The bar behind which these were all made was a century old, intricately carved, mahogany dandy that once lived in a tavern in a sugar-mining town in Pennsylvania. That was the story I got, anyway. (These pictures are courtesy of Eater.com.) Pressed tin ceilings, of course, and dark burgundy leather booths adorn a raised area in the front room, which is a quite a roomy affair, with plenty of air and space (and a hostess to get past) before you reach the bar. About the same distance from sidewalk to stool as you get at Reiner's Flatiron Lounge, I'd say.

The smaller back room is more elegant and stately, like an Englishman's library, with a coffered mirrored-ceiling, sconces, a smaller bar, a chandelier, scattered upholstered chairs and a corner fireplace (which was ablaze, despite its being June). I can see the intimate appeal of the back room, but I myself prefer the convivial, democratic feel of the larger, more public front area. The general idea, as I take it, is for the place to resemble the Victorian drinking dens favored by bon vivants and men who took their derbies and moustaches seriously back in the late 1800s. No juke box. No television. Thank God.

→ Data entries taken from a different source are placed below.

(** The consumer goes on unless it was handed [stop]; the cancel token says
    [flipped]; [closing] is what becomes of [aclose()]; [seen] is the pending
    amount of the budget. *)
Definition answers (flipped : bool) (stop : json) (closing : res exn unit) (seen : list log_entry → Z) (o : call_op) (log : list log_entry) : call_ans o :=
  match o with
  | OnBudget (ReserveUnits _ _ n _ _) => Ok {| Quota.q_ok := true; Quota.q_reason := Quota.Done; Quota.q_current := n; Quota.q_amount := n |}
  | OnBudget (RecordCharge _ _ _ _) => Ok tt
  | OnBudget (GetPendingUnits _) => Ok (seen log)
  | IsCancelled => Ok flipped
  | YieldChunk c => Ok (bool_decide (c ≠ stop))
  | AcquireSlot _ => Ok "t1"
  | StartRelease _ _ => true
  | GetExecuted => existsb (λ ev, match projT1 ev with SetExecuted => true | _ => false end) log
  | CloseStream => closing
  | AwaitRelease | OpenStream | NextChunk | EndOfStream | AppendAudit _ _ => Ok tt
  | RunHandler | ResultFn => Ok (JStr "answer")
  | PutContent d => Ok (JStr d)
  | CostFn _ => Ok 7%Z
  | PayloadFn _ => Ok ∅
  | ContentFn _ | PartialFn => Ok (Some "part")
  | Monotonic => 0%Z
  | NewCallId => "call-0"
  | SetExecuted => tt
  end.

Lemma answers_allowed flipped stop closing seen o log : call_allow o log (answers flipped stop closing seen o log).
Proof. by destruct o. Qed.

Definition run {A} flipped stop closing seen (p : prog call_ans A) : A * list log_entry := play (scripted (answers flipped stop closing seen)) p [].

Definition plain {A} : prog call_ans A → A * list log_entry := run false JNull (Ok tt) (λ _, 0%Z).

(** A call that goes well *)
Lemma call_slot_witness : call_runs (call client arguments) (Ok (JStr "answer")) (plain (call client arguments)).2 ∧
  one_slot (omap slot_of (plain (call client arguments)).2).
Proof.
  assert (call_runs (call client arguments) (Ok (JStr "answer")) (plain (call client arguments)).2) as Hr.
  { assert ((plain (call client arguments)).1 = Ok (JStr "answer")) as <- by (vm_compute; reflexivity). apply scripted_runs. intros o log. apply answers_allowed. }
  split; [exact Hr|]. apply (call_slot client arguments _ _ Hr). vm_compute. reflexivity.
Defined.

(** A stream whose consumer leaves after the first chunk, without a cancellation *)
Definition left_early : res exn bool * list log_entry := run false (JNum 1) (Ok tt) (λ _, 0%Z) (call_streaming client arguments [JNum 1; JNum 2]).

Lemma left_early_runs : call_runs (call_streaming client arguments [JNum 1; JNum 2]) (Ok false) left_early.2.
Proof.
  assert (left_early.1 = Ok false) as <- by (vm_compute; reflexivity). apply scripted_runs. intros o log. apply answers_allowed.
Qed.

Lemma stream_slot_witness : one_slot (omap slot_of left_early.2).
Proof. apply (stream_slot client arguments [JNum 1; JNum 2] _ _ left_early_runs). vm_compute. reflexivity. Defined.

Lemma stream_observed_witness : omap observe left_early.2 = [] ∨
  ∃ cid bill payload, omap observe left_early.2 = Entered :: bill ++ [Audited cid payload] ∧ accounted client arguments cid (Ok false) bill payload.
Proof. apply (stream_observed client arguments [JNum 1; JNum 2] _ _ eq_refl left_early_runs). vm_compute. reflexivity. Defined.

(** A cancellation that arrives while the handler's generator is being closed
    gets out of the [finally] block before the release: the slot stays taken,
    and the stream has no audit record. *)
Definition cancelled_while_closing : res exn bool * list log_entry :=
  run false JNull (Err CancelledError) (λ _, 0%Z) (call_streaming client arguments [JNum 1]).

Example slot_is_leaked :
  call_runs (call_streaming client arguments [JNum 1]) (Err CancelledError) cancelled_while_closing.2 ∧
  omap slot_of cancelled_while_closing.2 = [Took "t1"; Work; Work; Work; Work; Work] ∧ omap observe cancelled_while_closing.2 = [Entered; Resulted (JStr "answer"); Costed (JStr "answer") 7; Charged "c1" 7].
Proof.
  split; [|by vm_compute]. assert (cancelled_while_closing.1 = Err CancelledError) as <- by (vm_compute; reflexivity).
  apply scripted_runs. intros o log. apply answers_allowed.
Qed.

(** The budget runs out between the two checks of a call: the attempt never
    reached the resource, and yet it leaves an audit record. *)
Definition blocked_late : res exn json * list log_entry :=
  run false JNull (Ok tt) (λ log, match log with [] => 0%Z | _ => 100%Z end) (call client arguments).

Example blocked_and_audited : call_runs (call client arguments) (Err BudgetExhausted) blocked_late.2 ∧
  omap slot_of blocked_late.2 = [] ∧ ∃ payload, omap observe blocked_late.2 = [Audited "c1" payload].
Proof.
  split; [|split; [by vm_compute|]]. 2: by eexists; vm_compute.
  assert (blocked_late.1 = Err BudgetExhausted) as <- by (vm_compute; reflexivity). apply scripted_runs. intros o log. apply answers_allowed.
Qed.

End GovernedCallWitness.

The menu is a cocktail-history buff's dream, divided as it is into arcane drink categories such as Daisies, Collins & Fizzes, Buck & Mules, Cobblers & Highballs, Punches and Juleps & Smashs, among other things. A bit wonky for the average tippler. But I'm not complaining. I get precious few chances to walk into a bar and order a Cobbler without explaining myself. (Nothing takes the fun out of ordering a drink more than having to explain your order. It's like explaining a joke.)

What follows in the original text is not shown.